Di sfuggita possiamo vedere questo pane trasformato in tramezzini nel film di Wim Wenders "Perfect Day", sono il pranzo del protagonista. Un film con una colonna sonora pazzesca, lento e particolare, sulle scelte di essere diversi, di saper ascoltare, il coraggio di scegliere una vita diversa, un gioco di luci e ombre alla ricerca del giorno perfetto.

Ma torniamo al nostro Milk Hokkaido Bread e scopriamo qualcosa della sua storia e della scienza che è nascosta in questo pane, oltre ovviamente alla ricetta.

La storia

Il Milk Hokkaido Bread risale al periodo Meji (1868-1912) quando il Giappone ha iniziato ad adottare delle tecniche occidentali, anche nella panificazione. Inizialmente il pane era molto simile a quello francese, successivamente ne è stato prodotto uno più soffice e più adatto ai gusti dei giapponesi.

La ricetta

È stato detto che il Milk Hokkaido Bread è famoso per la sua consistenza molto morbida e il sapore delicato. Ma qual è il segreto per ottenere queste sue caratteristiche che lo definiscono?

La risposta la troviamo nella sua particolare lavorazione e nella scienza.

Questo particolare pane al latte viene preparato con un metodo chiamato tang Zhong: uno starter che si aggiunge all'impasto preparato mescolando a caldo una parte di farina con acqua, latte, o entrambi. Questo tang Zhong, o milk water roux,  assomiglia a una besciamella densa e viene unita all'impasto una volta freddo, sarà quindi necessario prepararlo in anticipo, e sarà proprio questo starter a conferire al pane  una morbidezza davvero unica, una sofficità tutta particolare… come una magia…
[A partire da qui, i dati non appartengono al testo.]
Lemma scanned_known i evs es st :
  l !! i = Some (Some evs) -> scanned i [] es st -> exists es', scanned (S i) [] es' (scan i (Some evs) st).
Proof.
  intros Ei S. destruct (scanned_events i evs [] es st Ei S) as (es' & S'). exists es'. cbn [scan app] in *.
  assert (forall b j ak, seen (Datatypes.S i) [] b j ak <-> seen i evs b j ak) as E.
  { intros b j ak. rewrite seen_next. unfold seen, event_at. naive_solver. }
  destruct S'. split; try done.
  - intros ak o ?. rewrite E. eauto.
  - intros j ak. rewrite E. eauto.
  - intros r Hr. destruct (sc_rep0 r Hr). split; [lia|done].
  - intros j Hj Uj. destruct (decide (j = i)) as [->|]; [unfold unknown_at in Uj; congruence|]. apply sc_unknown0; [lia|done].
  - intros j k ak. rewrite !E. eauto.
Qed.

Lemma scanned_unknown i es st :
  unknown_at i -> scanned i [] es st -> exists es', scanned (S i) [] es' (scan i None st).
Proof.
  intros Ui S. pose proof (lookup_lt_Some _ _ _ Ui) as Hi.
  assert (forall b j ak, seen (Datatypes.S i) [] b j ak <-> seen i [] b j ak) as E.
  { intros b j ak. rewrite seen_next. unfold seen, event_at, unknown_at in *. rewrite elem_of_nil.
    split; [|naive_solver]. intros [?|(_ & evs & ? & _)]; [by left|congruence]. }
  destruct S. cbn [scan]. unfold note_unknown. destruct (unknown_representative st) as [rep|] eqn:Er.
  - destruct (sc_rep0 rep eq_refl) as [Hr Ur]. exists ((i, rep) :: es).
    assert (forall x y, conn es x y -> conn ((i, rep) :: es) x y) as Mono
      by (intros x y; apply conn_mono; intros e He; by right).
    split; cbn [uf write_owners unknown_representative].
    + apply uf_union_ok; [done|done|lia].
    + intros ak o ?. rewrite E. eauto.
    + intros j ak. rewrite E. intros Sj. destruct (sc_claimed0 j ak Sj) as (o & ? & ?). eauto.
    + intros r [= <-]. split; [lia|done].
    + intros j Hj Uj. exists rep. split; [done|]. destruct (decide (j = i)) as [->|]; [apply conn_edge; left|].
      destruct (sc_unknown0 j) as (r & [= <-] & ?); [lia|done|]. eauto.
    + intros a b [[= -> ->]|?]%elem_of_cons; [|eauto]. right. right. split; [lia|]. eauto.
    + intros j k ak. rewrite !E. eauto.
  - exists es. split; cbn [uf write_owners unknown_representative]; try done.
    + intros ak o ?. rewrite E. eauto.
    + intros j ak. rewrite E. eauto.
    + intros r [= <-]. split; [lia|done].
    + intros j Hj Uj. exists i. split; [done|]. destruct (decide (j = i)) as [->|]; [reflexivity|].
      destruct (sc_unknown0 j) as (r & ? & _); [lia|done|done].
    + intros j k ak. rewrite !E. eauto.
Qed.

Lemma scanned_all i es st :
  (i <= length l)%nat -> scanned i [] es st -> exists es', scanned (length l) [] es' (schedule_all scan i (drop i l) st).
Proof.
  intros Hi. remember (length l - i)%nat as m eqn:Em. revert i es st Hi Em.
  induction m as [|m IH]; intros i es st Hi Em S.
  - assert (i = length l) as -> by lia. rewrite drop_all. eauto.
  - destruct (lookup_lt_is_Some_2 l i) as [d Ed]; [lia|]. rewrite (drop_S l d i Ed). cbn [schedule_all].
    assert (exists es', scanned (Datatypes.S i) [] es' (scan i d st)) as (es' & S').
    { destruct d as [evs|]; [by eapply scanned_known|by eapply scanned_unknown]. }
    apply (IH (Datatypes.S i) es'); [lia|lia|done].
Qed.

Lemma scanned_start : scanned 0 [] [] (mkSched (UnionFind_new (length l)) ∅ None).
Proof.
  split; cbn [uf write_owners unknown_representative]; try done.
  - apply uf_new_ok.
  - intros j ak [[? _]|[_ []%elem_of_nil]]. lia.
  - intros j Hj. lia.
  - intros a b []%elem_of_nil.
  - intros j k ak _ _ [[[? _]|[_ []%elem_of_nil]]|[[? _]|[_ []%elem_of_nil]]]; lia.
Qed.
End Scan.

(** ** Components *)

Section Components.
Context (l : list (option (list event))).
#[local] Abbreviation n := (length l).

Lemma conn_links (es : list (nat * nat)) (x y : nat) :
  (forall a b, (a, b) ∈ es -> a = b \/ links l a b \/ links l b a) ->
  (forall a b, links l a b -> conn es a b) -> conn es x y <-> rtsc (links l) x y.
Proof.
  intros Sound Compl. split; intros C.
  - unfold conn in C. induction C as [x|x z y [S|S] _ IH]; [reflexivity| |];
      (destruct (Sound _ _ S) as [->|[L|L]]; [done|..]); (etransitivity; [|exact IH]);
      first [by apply rtsc_lr|by apply rtsc_rl].
  - induction C as [x|x z y [L|L] _ IH]; [reflexivity|..]; (etransitivity; [|exact IH]); [|symmetry]; by apply Compl.
Qed.

Lemma join_edges (r : nat) (L : list nat) (u : UnionFind) (es : list (nat * nat)) :
  (r < n)%nat -> Forall (fun i => i < n)%nat L -> uf_ok n u es ->
  exists es', uf_ok n (foldl (fun u i => if decide (i = r) then u else union i r u) u L) es' /\
    es ⊆ es' /\ (forall i, i ∈ L -> conn es' i r) /\
    (forall a b, (a, b) ∈ es' -> (a, b) ∈ es \/ (b = r /\ a <> r /\ (a < n)%nat)).
Proof.
  intros Hr. revert u es. induction L as [|i L IH]; intros u es F U.
  { exists es. split_and!; [done|done|set_solver|by left]. }
  apply Forall_cons in F as [Hi F]. cbn [foldl]. destruct (decide (i = r)) as [->|Hne].
  - destruct (IH u es F U) as (es' & U' & S & C & E). exists es'. split_and!; [done|done| |done].
    intros j [->|Hj]%elem_of_cons; [reflexivity|eauto].
  - destruct (IH (union i r u) ((i, r) :: es) F) as (es' & U' & S & C & E); [by apply uf_union_ok|].
    exists es'. split_and!; [done|intros e He; apply S; by right| |].
    + intros j [->|Hj]%elem_of_cons; [apply conn_edge, S; left|eauto].
    + intros a b [[[= -> ->]|?]%elem_of_cons|?]%E; eauto.
Qed.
 La diffusione di questa tecnica antica tecnica si deve a Yvonne Chen.

Il tang Zhong si prepara mescolando farina e acqua in rapporto 1:5 (ossia per ogni grammo di farina si aggiungono 5 g di acqua) e si cuociono fino a raggiungere la temperatura di 65° C. Durante la cottura gli amidi della farina gelificano, cambiano la loro struttura molecolare, si gonfiano trattenendo l’umidità. Questo non solo consente un miglior sviluppo della maglia glutinica ma permette di mantenere l’idratazione anche all’interno del prodotto da forno. Il successo di questo metodo si deve proprio al fatto che consente di ottenere un pane morbido, elastico e areato che si mantiene per giorni, senza dover usare additivi o conservanti.  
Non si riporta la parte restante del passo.